Lemma back_once x x' b0 b1 sc0 sc1 src :
  look' x = Some (b0, sc0) → look' x' = Some (b1, sc1) →
  receives g' b0 = Some src → receives g' b1 = Some src → x = x'.
Proof.
  intros (_ & ? & E & _)%look_back (_ & ? & E' & _)%look_back.
  rewrite (kept_receives _ _ _ E), (kept_receives _ _ _ E'). by eapply (inv_once _ _ _ HI).
Qed.

Lemma back_complete x b0 sc0 : look' x = Some (b0, sc0) → sends g' b0 = true →
  is_Some (a_pending s' !! (destination b0, x)) ∨
  ∃ h' b' sc', look' h' = Some (b', sc') ∧ receives g' b' = Some x.
Proof.
  intros (Hx & sc1 & E & _)%look_back Hs. rewrite (kept_sends _ _ _ E) in Hs.
  pose proof (r_pending _ _ _ _ _ _ _ _ _ HE) as HP. unfold pending_back in HP.
  destruct (inv_complete _ _ _ HI _ _ _ E Hs) as [Hp|(h' & b' & sc' & E' & Er')].
  - left. destruct (sends g b); [|destruct (receives g b) as [src|]].
    + rewrite HP, lookup_delete_ne by congruence. done.
    + destruct HP as (q & ? & ? & ? & _ & _ & _ & _ & ->). apply lookup_insert_is_Some'. auto.
    + by rewrite HP.
  - destruct (decide (h' = h)) as [->|Hh].
    + left. rewrite (rm_block _ _ _ _ _ _ _ HR) in E'. injection E' as <- <-.
      destruct (received_source _ Er') as (Hsf & _ & sb & ? & ? & Esb & _ & _ & Hd & _).
      rewrite Hsf, Er' in HP. destruct HP as (q & ? & ? & ? & _ & _ & _ & _ & ->).
      rewrite E in Esb. injection Esb as <- <-. rewrite Hd, lookup_insert_eq. eauto.
    + right. destruct (look_keep _ _ _ E' Hh) as (sc2 & E2 & _). exists h', b', sc2.
      by rewrite (kept_receives _ _ _ E').
Qed.

(** ** Sums *)

Lemma head_balance : balance i = m_balance m ∧ rep_block i = m_rep m.
Proof.
  destruct (inv_account _ _ _ HI _ _ (rm_account _ _ _ _ _ _ _ HR)) as (b0 & m0 & _ & Em & _ & Hb & Hr & _).
  rewrite (rm_head _ _ _ _ _ _ _ HR), (rm_meta _ _ _ _ _ _ _ HR) in Em. by simplify_eq.
Qed.

Lemma back_held : held s' = held s - uval (m_balance m) + prev_balance g b.
Proof.
  destruct head_balance as [Hb _]. rewrite <-Hb. unfold held, prev_balance.
  pose proof (r_accounts _ _ _ _ _ _ _ _ _ HE) as Ha. destruct (links b) eqn:Hl.
  - destruct Ha as (i' & pm & Epm & -> & _ & Hb' & _).
    rewrite (map_sum_insert _ _ _ _ i) by apply HR. rewrite Hb'.
    destruct (previous_kept Hl) as (_ & pb & _ & Epb & _).
    destruct (inv_block _ _ _ HI _ _ _ _ Epb Epm) as (Hz & _). apply is_zero_false in Hz.
    rewrite Hz, Epm. lia.
  - rewrite Ha, (map_sum_delete _ _ _ i) by apply HR.
    destruct rm_ok as (_ & _ & _ & _ & Hf & _). unfold follows in Hf. rewrite Hl in Hf.
    destruct Hf as [-> _]. rewrite is_zero_0. lia.
Qed.

Lemma back_in_flight : in_flight s' = in_flight s + uval (m_balance m) - prev_balance g b.
Proof.
  pose proof (r_pending _ _ _ _ _ _ _ _ _ HE) as HP. unfold pending_back in HP.
  unfold in_flight. destruct rm_ok as (_ & _ & _ & _ & _ & _ & Hb). unfold balanced in Hb.
  destruct (sends g b) eqn:Hs.
  - destruct (rm_sends _ _ _ _ _ _ _ HR Hs) as [q Eq]. rewrite HP, (map_sum_delete _ _ _ q Eq).
    destruct (inv_pending _ _ _ HI _ _ _ Eq) as (b0 & ? & m0 & E0 & Em0 & _ & _ & _ & Ham).
    rewrite (rm_block _ _ _ _ _ _ _ HR) in E0. rewrite (rm_meta _ _ _ _ _ _ _ HR) in Em0.
    simplify_eq. unfold sent_amount in Ham. lia.
  - destruct (receives g b) as [src|] eqn:Er.
    + destruct HP as (q & sb & sc & sm & Esb & Esm & _ & Ham & ->).
      destruct Hb as (sb' & ? & sm' & Esb' & Esm' & _ & _ & Hsum). simplify_eq.
      rewrite map_sum_insert_new; [lia|].
      eapply (inv_received _ _ _ HI); [apply HR|done].
    + rewrite HP. pose proof (rm_genesis _ _ _ _ _ _ _ HR) as Hg. destruct b; try lia.
      unfold receives in Er. simpl in Hg. by rewrite Hg in Er.
Qed.

Lemma back_supply : held s' + in_flight s' = 2 ^ 128 - 1.
Proof. rewrite back_held, back_in_flight. pose proof (inv_supply _ _ _ HI). lia. Qed.

Lemma kept_rep_account c j : c ≠ a → a_accounts s !! c = Some j →
  rep_account look' j = rep_account look j.
Proof.
  intros Hc Ej. destruct (other_head_kept c j Hc Ej) as [Hh _].
  destruct (inv_account _ _ _ HI _ _ Ej) as (hb & hm & _ & Emh & _ & _ & Hr & _).
  destruct (meta_kept _ _ Hh Emh) as [Hne _]. rewrite <-Hr in Hne.
  destruct (inv_meta _ _ _ HI _ _ Emh) as (Hrep & _). rewrite <-Hr in Hrep.
  apply (inv_dom _ _ _ HI) in Hrep as [[rb rsc] Erb]. unfold rep_account. rewrite Erb.
  by destruct (look_keep _ _ _ Erb Hne) as (sc1 & -> & _).
Qed.

Lemma back_weight_of r : weight_of look' (a_accounts s') r =
  weight_of look (a_accounts s) r - share look (Some i) r + share look' (a_accounts s' !! a) r.
Proof.
  set (w := λ lk (_ : u256) j,
    if decide (rep_account lk j = r) then uval (balance j) else 0).
  change (map_sum (w look') (a_accounts s') =
    map_sum (w look) (a_accounts s) - w look a i + share look' (a_accounts s' !! a) r).
  rewrite <-(map_sum_delete _ _ _ i) by apply HR.
  assert (Hext : map_sum (w look') (delete a (a_accounts s)) =
    map_sum (w look) (delete a (a_accounts s))).
  { apply map_sum_ext. intros c j [Hc Ej]%lookup_delete_Some. unfold w.
    by rewrite (kept_rep_account c j). }
  pose proof (r_accounts _ _ _ _ _ _ _ _ _ HE) as Ha. destruct (links b).
  - destruct Ha as (i' & pm & _ & -> & _). rewrite lookup_insert_eq.
    rewrite <-insert_delete_eq, map_sum_insert_new by apply lookup_delete_eq.
    rewrite Hext. simpl. unfold w at 1. lia.
  - rewrite Ha, lookup_delete_eq. simpl. lia.
Qed.

Lemma back_weight r : uval (default (U 16 0) (a_rep s' !! r)) =
  (weight_of look' (a_accounts s') r + delta' r) mod 2 ^ 128.
Proof.
  rewrite (r_weight _ _ _ _ _ _ _ _ _ HE), (inv_weight _ _ _ HI), back_weight_of.
  set (w := weight_of look (a_accounts s) r). set (x := share look _ r). set (y := share look' _ r).
  rewrite Hdelta, <-Z.add_assoc, <-(Zplus_mod_idemp_l ((w + delta r) mod _ - x)), Zminus_mod_idemp_l.
  rewrite Zplus_mod_idemp_l. f_equal. lia.
Qed.

Lemma back_info x j m0 : a_info s' !! x = Some j → g' !! x = Some m0 →
  bi_account j = m_owner m0 ∧ bi_balance j = m_balance m0.
Proof.
  intros Ej [_ Em]%back_meta.
  destruct (r_info _ _ _ _ _ _ _ _ _ HE _ _ Ej) as [Eo|(Hl & -> & pm & Epm & -> & ->)].
  - by eapply (inv_info _ _ _ HI).
  - destruct (previous_kept Hl) as (_ & _ & pm' & _ & Epm' & Ho).
    rewrite Em in Epm, Epm'. injection Epm as <-. injection Epm' as <-. done.
Qed.

Lemma back_cached x b0 sc0 m0 : look' x = Some (b0, sc0) → g' !! x = Some m0 →
  legacy b0 = true → m_height m0 mod block_info_max = 0 → is_Some (a_info s' !! x).
Proof.
  intros (Hx & sc1 & E & _)%look_back [_ Em]%back_meta Hl Hm.
  apply (r_cached _ _ _ _ _ _ _ _ _ HE); [done|]. by eapply (inv_cached _ _ _ HI).
Qed.

Lemma back_info_one : a_info s' !! U 32 1 = None.
Proof.
  destruct (a_info s' !! _) as [j|] eqn:Ej; [|done].
  destruct (r_info _ _ _ _ _ _ _ _ _ HE _ _ Ej) as [Eo|(Hl & Hx & pm & Epm & _)].
  - by rewrite (inv_info_one _ _ _ HI) in Eo.
  - destruct (meta_block _ _ _ HI _ _ Epm) as (pb & sc & Epb).
    destruct (inv_block _ _ _ HI _ _ _ _ Epb Epm) as (_ & ? & _). done.
Qed.

Lemma hist_nodup : NoDup (l1 ++ l2) ∧ h ∉ l1 ++ l2.
Proof.
  pose proof (inv_nodup _ _ _ HI) as Hnd. rewrite <-Permutation_middle in Hnd.
  apply NoDup_cons in Hnd as [? ?]. done.
Qed.

Lemma back_order k1 x k2 b0 sc0 : l1 ++ l2 = k1 ++ x :: k2 → look' x = Some (b0, sc0) →
  (links b0 = true → block_previous b0 ∈ k1) ∧ (∀ src, receives g' b0 = Some src → src ∈ k1).
Proof.
  intros Ek (Hx & sc1 & E & _)%look_back. rewrite (kept_receives _ _ _ E).
  destruct (split_without _ _ _ _ h _ Ek) as (j1 & j2 & Ej & Hj).
  destruct (inv_order _ _ _ HI _ _ _ _ _ Ej E) as [Hp Hr]. split.
  - intros Hl. apply Hj; [by apply Hp|]. by eapply not_previous.
  - intros src Er. apply Hj; [by apply Hr|]. intros ->. exact (not_source _ _ _ E Er).
Qed.
(** The part of a weight that a block of this representative moves. *)
Definition part (rb : block) (bal : u128) (r : u256) : Z :=
  if decide (block_representative rb = r) then uval bal else 0.

Lemma inv_add_rep delta s g hist b w : InvD delta s g hist →
  InvD (λ r, delta r + part b w r) (add_rep b w s) g hist.
Proof.
  intros HI. apply (inv_reweigh delta); [done|]. intros r.
  change (uval (default (U 16 0) (a_rep (add_rep b w s) !! r)) =
    (uval (default (U 16 0) (a_rep s !! r)) + (delta r + part b w r - delta r)) mod 2 ^ 128).
  rewrite add_rep_weight. f_equal. unfold part. lia.
Qed.

(** Blocks after the first one are not the genesis block. *)
Lemma not_genesis delta s g k1 x k2 b sc : InvD delta s g (k1 ++ x :: k2) → k1 ≠ [] →
  a_lookup s x = Some (b, sc) → genesis_open b = false.
Proof.
  intros HI Hk E. destruct (genesis_open b) eqn:Hg; [exfalso|done].
  destruct (inv_genesis _ _ _ HI) as (h0 & b0 & sc0 & rest & Eh & _ & _ & Hu).
  pose proof (Hu _ _ _ E Hg) as Ex. subst h0.
  pose proof (inv_nodup _ _ _ HI) as Hnd. destruct k1 as [|y k1]; [done|].
  injection Eh as Ey _. subst y. apply NoDup_cons in Hnd as [Hn _]. set_solver.
Qed.
End defs.

Section visitors.
Context `{Blake2b, LedgerConstants}.
Context (fuel n : nat) (rec : u256 → M (ledger astore) unit).

(** What the recursive call promises for blocks close enough to the end. *)
Definition rollback_spec (bound : nat) (R : u256 → M (ledger astore) unit) : Prop :=
  ∀ delta (l : ledger astore) g k1 d k2, InvD delta (store l) g (k1 ++ d :: k2) → k1 ≠ [] →
    fuel_for (store l) fuel → (length k2 + 3 ≤ bound)%nat →
    wp (R d) l (λ _ l', ∃ g' k2', shrunk delta (store l) g k1 k2 (store l') g' k2').

Hypothesis rec_ok : rollback_spec n rec.

Section cascade.
Context (delta : u256 → Z) (l1 : list u256) (a h : u256) (b : block) (m : meta).
Hypothesis Hl1 : l1 ≠ [].

(** The last block of the receiving account goes. *)
Lemma cascade_step {A} (K : M (ledger astore) A) (l : ledger astore) g (l2 : list u256) i
    (Q : A → ledger astore → Prop) :
  InvD delta (store l) g (l1 ++ h :: l2) → headed (store l) g a h b m i →
  fuel_for (store l) fuel → (length l2 + 2 ≤ n)%nat →
  sends g b = true → a_pending (store l) !! (destination b, h) = None →
  (∀ l' g' (l2' : list u256) i',
    InvD delta (store l') g' (l1 ++ h :: l2') → headed (store l') g' a h b m i' →
    fuel_for (store l') fuel → (length l2' < length l2)%nat → sublist l2' l2 → g' ⊆ g →
    blocks_kept (store l) (store l') → sends g' b = true → wp K l' Q) →
  wp (d ← latest (destination b); rec d;; K) l Q.
Proof.
  intros HI Hh Hf Hn Hs Hp HQ. pose proof Hh as (Eh & Em & _).
  destruct (receiver_later _ _ _ HI _ _ _ _ _ eq_refl Eh Hs Hp) as (j & Ej & Hj).
  unfold latest. apply wp_bind. read. rewrite Ej. apply wp_ret. apply wp_bind.
  apply list_elem_of_split in Hj as (q1 & q2 & ->).
  assert (Eq : l1 ++ h :: q1 ++ head j :: q2 = (l1 ++ h :: q1) ++ head j :: q2).
  { by rewrite <-app_assoc. }
  pose proof HI as HI0. rewrite Eq in HI. rewrite length_app in Hn, HQ. simpl in Hn, HQ.
  eapply wp_mono.
  { eapply rec_ok; [exact HI|by destruct l1|done|lia]. }
  intros [] l' (g' & q2' & Hsh). pose proof Hsh as (Hsub & Hg & Hk & HI').
  assert (Eq' : (l1 ++ h :: q1) ++ q2' = l1 ++ h :: (q1 ++ q2')) by by rewrite <-app_assoc.
  destruct (still_head _ _ _ _ _ _ _ _ _ _ _ _ _ HI0 Hh HI' Hg Hk) as [i' Hh'].
  { rewrite Eq'. set_solver. }
  apply (HQ l' g' (q1 ++ q2') i'); try done.
  - by rewrite <-Eq'.
  - eapply shrunk_fuel; [exact HI|right; eauto|exact Hsh|done].
  - apply sublist_length in Hsub. rewrite length_app. lia.
  - apply sublist_app; [done|]. by apply sublist_cons.
  - destruct Hh' as (Eh' & Em' & _).
    pose proof (prev_balance_kept _ _ _ _ _ _ _ _ _ _ _ _ _ HI0 HI' Hg Eh Em Eh' Em') as E.
    destruct b; try done. simpl in *. by rewrite E.
Qed.

(** After the loops of the visitor the entry is pending. *)
Definition waited (l : ledger astore) g (l2 : list u256) (Q : pending_info → ledger astore → Prop)
    : Prop :=
  ∀ l' g' (l2' : list u256) i' p, InvD delta (store l') g' (l1 ++ h :: l2') →
    headed (store l') g' a h b m i' → fuel_for (store l') fuel → sublist l2' l2 → g' ⊆ g →
    blocks_kept (store l) (store l') → sends g' b = true →
    a_pending (store l') !! (destination b, h) = Some p → Q p l'.

Lemma waited_later l g l2 l' g' l2' Q : waited l g l2 Q → sublist l2' l2 → g' ⊆ g →
  blocks_kept (store l) (store l') → waited l' g' l2' Q.
Proof.
  intros HQ Hs Hg Hk l3 g3 l4 i' p HI Hh Hf Hs' Hg' Hk' Hsb Hp.
  eapply HQ; try done; [by etrans|by etrans|by eapply blocks_kept_trans].
Qed.

Lemma blocks_kept_refl s : blocks_kept s s.
Proof. intros x b0 sc E. eauto. Qed.

Lemma wait_get k : ∀ l g (l2 : list u256) i Q, InvD delta (store l) g (l1 ++ h :: l2) →
  headed (store l) g a h b m i → fuel_for (store l) fuel → (length l2 + 2 ≤ n)%nat →
  (length l2 < k)%nat → sends g b = true → waited l g l2 Q →
  wp (loop k (λ _ : unit,
        p ← st (pending_get (destination b, h));
        match p with
        | None => d ← latest (destination b); rec d;; mret (inl tt)
        | Some p => mret (inr p)
        end) tt) l Q.
Proof.
  induction k as [|k IH]; [lia|]. intros l g l2 i Q HI Hh Hf Hn Hk Hs HQ.
  apply wp_loop. read. destruct (a_pending (store l) !! _) as [p|] eqn:Ep.
  { apply wp_ret. by eapply HQ; try done; apply blocks_kept_refl. }
  eapply cascade_step; try done. intros l' g' l2' i' HI' Hh' Hf' Hlt Hsub Hg Hkp Hs'.
  apply wp_ret. eapply (IH l' g' l2' i'); try done; [lia..|]. by eapply waited_later.
Qed.

Lemma wait_exists k : ∀ l g (l2 : list u256) i Q, InvD delta (store l) g (l1 ++ h :: l2) →
  headed (store l) g a h b m i → fuel_for (store l) fuel → (length l2 + 2 ≤ n)%nat →
  (length l2 < k)%nat → sends g b = true → waited l g l2 (λ _, Q tt) →
  wp (loop k (λ _ : unit,
        e ← st (pending_exists (destination b, h));
        if negb e then d ← latest (destination b); rec d;; mret (inl tt)
        else mret (inr tt)) tt) l Q.
Proof.
  induction k as [|k IH]; [lia|]. intros l g l2 i Q HI Hh Hf Hn Hk Hs HQ.
  apply wp_loop. read. case_bool_decide as Ep; simpl.
  { apply wp_ret. destruct Ep as [p Ep]. by eapply HQ; try done; apply blocks_kept_refl. }
  apply eq_None_not_Some in Ep.
  eapply cascade_step; try done. intros l' g' l2' i' HI' Hh' Hf' Hlt Hsub Hg Hkp Hs'.
  apply wp_ret. eapply (IH l' g' l2' i'); try done; [lia..|]. by eapply waited_later.
Qed.
End cascade.

(** *** One visit *)
Definition visited (delta : u256 → Z) (l : ledger astore) g l1 (l2 : list u256) (l' : ledger astore)
    : Prop := ∃ g' k2', shrunk delta (store l) g l1 l2 (store l') g' k2'.

Lemma visited_intro delta delta0 l g l1 (l2 : list u256) l0 g0 (k2 : list u256) h b m i
    (l' : ledger astore) :
  InvD delta0 (store l0) g0 (l1 ++ h :: k2) → removable (store l0) g0 (m_owner m) h b m i →
  sublist k2 l2 → g0 ⊆ g → blocks_kept (store l) (store l0) →
  a_blocks (store l') = a_blocks (del_block h b (store l0)) →
  InvD delta (store l') (delete h g0) (l1 ++ k2) → visited delta l g l1 l2 l'.
Proof.
  intros HI HR Hs Hg Hk Hb HI'. exists (delete h g0), k2. split_and!; try done.
  - etrans; [apply delete_subseteq|done].
  - eapply blocks_kept_trans; [exact Hk|]. intros x b0 sc E.
    rewrite (lookup_blocks_eq _ _ x Hb) in E.
    erewrite del_block_lookup in E; [|apply HI|apply HR|].
    + case_decide; [done|]. case_decide; [|by eauto].
      apply fmap_Some in E as ([b1 sc1] & E & [= -> ->]). eauto.
    + by eapply rm_previous.
Qed.

Lemma state_frontier {delta} s g hist h b sc : InvD delta s g hist →
  a_lookup s h = Some (BState b, sc) → a_frontiers s !! h = None.
Proof.
  intros HI Eh. destruct (a_frontiers s !! h) as [c|] eqn:E; [|done].
  apply (inv_frontier _ _ _ HI) in E as (j & b0 & ? & _ & _ & E0 & Hlg).
  rewrite Eh in E0. by injection E0 as <- <-.
Qed.

(** Weights already moved need no further change. *)
Lemma anticipated (x : u128) b w r Y : uval x =
  (uval x - (if decide (block_representative b = r) then uval w else 0) + Y
    + (- part b (neg w) r - Y)) mod 2 ^ 128.
Proof.
  unfold part. transitivity ((uval x - 0) mod 2 ^ 128).
  { rewrite Z.sub_0_r. symmetry. apply Z.mod_small. rewrite <-modulus_16. apply uval_range. }
  case_decide; [|f_equal; lia].
  replace (uval x - uval w + Y + (- uval (neg w) - Y)) with (uval x - uval w - uval (neg w)) by lia.
  unfold neg. rewrite uval_sub, uval_zero, modulus_16, Zminus_mod_idemp_r. f_equal. lia.
Qed.
Lemma db_try_del_run db k c :
  match table (txn c) db !! k with
  | Some _ => ∃ t', db_try_del db k c = Done (true, set_txn c t') ∧
      ∀ x, table t' x = upd (table (txn c)) db (delete k (table (txn c) db)) x
  | None => db_try_del db k c = Done (false, c)
  end.
Proof.
  pose proof (mdb_del_spec db k (txn c)) as Hd. unfold db_try_del. case_decide as Hk.
  - destruct Hk as [v Hk]. rewrite Hk. destruct Hd as (t' & -> & Hx & _). eauto.
  - apply eq_None_not_Some in Hk. by rewrite Hk, Hd.
Qed.

Lemma encoded_none `{Countable K} {V} (ek : K → bytes) (ev : V → bytes) `{!Inj (=) (=) ek} m k :
  m !! k = None → encoded ek ev m !! ek k = None.
Proof. intros Hk. by rewrite encoded_lookup, Hk. Qed.

(** A change of one table that is the encoding of the changed map. *)
Ltac other_table :=
  rewrite decide_False
    by (repeat match goal with Hd : block_db ?ty = Some _ |- _ => destruct ty; simplify_eq/= end; done).
Ltac change_table Hr Hx :=
  constructor; simpl; intros; try (rewrite Hx; unfold upd);
    [other_table; by apply (rf_blocks _ _ Hr)|by eapply (rf_types _ _ Hr)|..];
    first [rewrite decide_True by done | other_table; by destruct Hr].

Lemma rel_put_frontier t t' s k v : refines t s →
  (∀ x, table t' x = upd (table t) frontiers (<[write_be k := write_be v]> (table t frontiers)) x) →
  refines t' (set_frontiers <[k := v]> s).
Proof. intros Hr Hx. change_table Hr Hx. by rewrite encoded_insert, <-(rf_frontiers t s Hr) by apply _. Qed.
Lemma rel_put_account t t' s k v : refines t s →
  (∀ x, table t' x = upd (table t) accounts (<[write_be k := account_info_val v]> (table t accounts)) x) →
  refines t' (set_accounts <[k := v]> s).
Proof. intros Hr Hx. change_table Hr Hx. by rewrite encoded_insert, <-(rf_accounts t s Hr) by apply _. Qed.
Lemma rel_put_pending t t' s k v : refines t s →
  (∀ x, table t' x = upd (table t) pending_db (<[pending_key_val k := pending_info_val v]> (table t pending_db)) x) →
  refines t' (set_pending <[k := v]> s).
Proof. intros Hr Hx. change_table Hr Hx. by rewrite encoded_insert, <-(rf_pending t s Hr) by apply _. Qed.
Lemma rel_put_info t t' s k v : refines t s →
  (∀ x, table t' x = upd (table t) blocks_info (<[write_be k := block_info_val v]> (table t blocks_info)) x) →
  refines t' (set_info <[k := v]> s).
Proof. intros Hr Hx. change_table Hr Hx. by rewrite encoded_insert, <-(rf_info t s Hr) by apply _. Qed.
Lemma rel_put_rep t t' s k v : refines t s →
  (∀ x, table t' x = upd (table t) representation (<[write_be k := write_be v]> (table t representation)) x) →
  refines t' (set_rep <[k := v]> s).
Proof. intros Hr Hx. change_table Hr Hx. by rewrite encoded_insert, <-(rf_rep t s Hr) by apply _. Qed.
Lemma rel_put_checksum t t' s k v : refines t s →
  (∀ x, table t' x = upd (table t) checksum (<[write_le k := write_be v]> (table t checksum)) x) →
  refines t' (set_checksum <[k := v]> s).
Proof. intros Hr Hx. change_table Hr Hx. by rewrite encoded_insert, <-(rf_checksum t s Hr) by apply _. Qed.
Lemma rel_del_frontier t t' s k : refines t s →
  (∀ x, table t' x = upd (table t) frontiers (delete (write_be k) (table t frontiers)) x) →
  refines t' (set_frontiers (delete k) s).
Proof. intros Hr Hx. change_table Hr Hx. by rewrite encoded_delete, <-(rf_frontiers t s Hr) by apply _. Qed.
Lemma rel_del_account t t' s k : refines t s →
  (∀ x, table t' x = upd (table t) accounts (delete (write_be k) (table t accounts)) x) →
  refines t' (set_accounts (delete k) s).
Proof. intros Hr Hx. change_table Hr Hx. by rewrite encoded_delete, <-(rf_accounts t s Hr) by apply _. Qed.
Lemma rel_del_pending t t' s k : refines t s →
  (∀ x, table t' x = upd (table t) pending_db (delete (pending_key_val k) (table t pending_db)) x) →
  refines t' (set_pending (delete k) s).
Proof. intros Hr Hx. change_table Hr Hx. by rewrite encoded_delete, <-(rf_pending t s Hr) by apply _. Qed.
Lemma rel_del_info t t' s k : refines t s →
  (∀ x, table t' x = upd (table t) blocks_info (delete (write_be k) (table t blocks_info)) x) →
  refines t' (set_info (delete k) s).
Proof. intros Hr Hx. change_table Hr Hx. by rewrite encoded_delete, <-(rf_info t s Hr) by apply _. Qed.

(** ** Single-entry tables *)

Lemma sim_db_put db k v f :
  (∀ t t' s, refines t s → (∀ x, table t' x = upd (table t) db (<[k := v]> (table t db)) x) →
     refines t' (f s)) →
  sim store_rel (db_put db k v) (modify f).
Proof.
  intros Hf c s Hr. destruct (db_put_run db k v c) as (t' & -> & Hx). simpl.
  split; [done|]. by eapply Hf.
Qed.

● ● ●

## Task brief
Copy all lines from the data that hold the word "headed".

## Result
  InvD delta (store l) g (l1 ++ h :: l2) → headed (store l) g a h b m i →
    InvD delta (store l') g' (l1 ++ h :: l2') → headed (store l') g' a h b m i' →
    headed (store l') g' a h b m i' → fuel_for (store l') fuel → sublist l2' l2 → g' ⊆ g →
  headed (store l) g a h b m i → fuel_for (store l) fuel → (length l2 + 2 ≤ n)%nat →
  headed (store l) g a h b m i → fuel_for (store l) fuel → (length l2 + 2 ≤ n)%nat →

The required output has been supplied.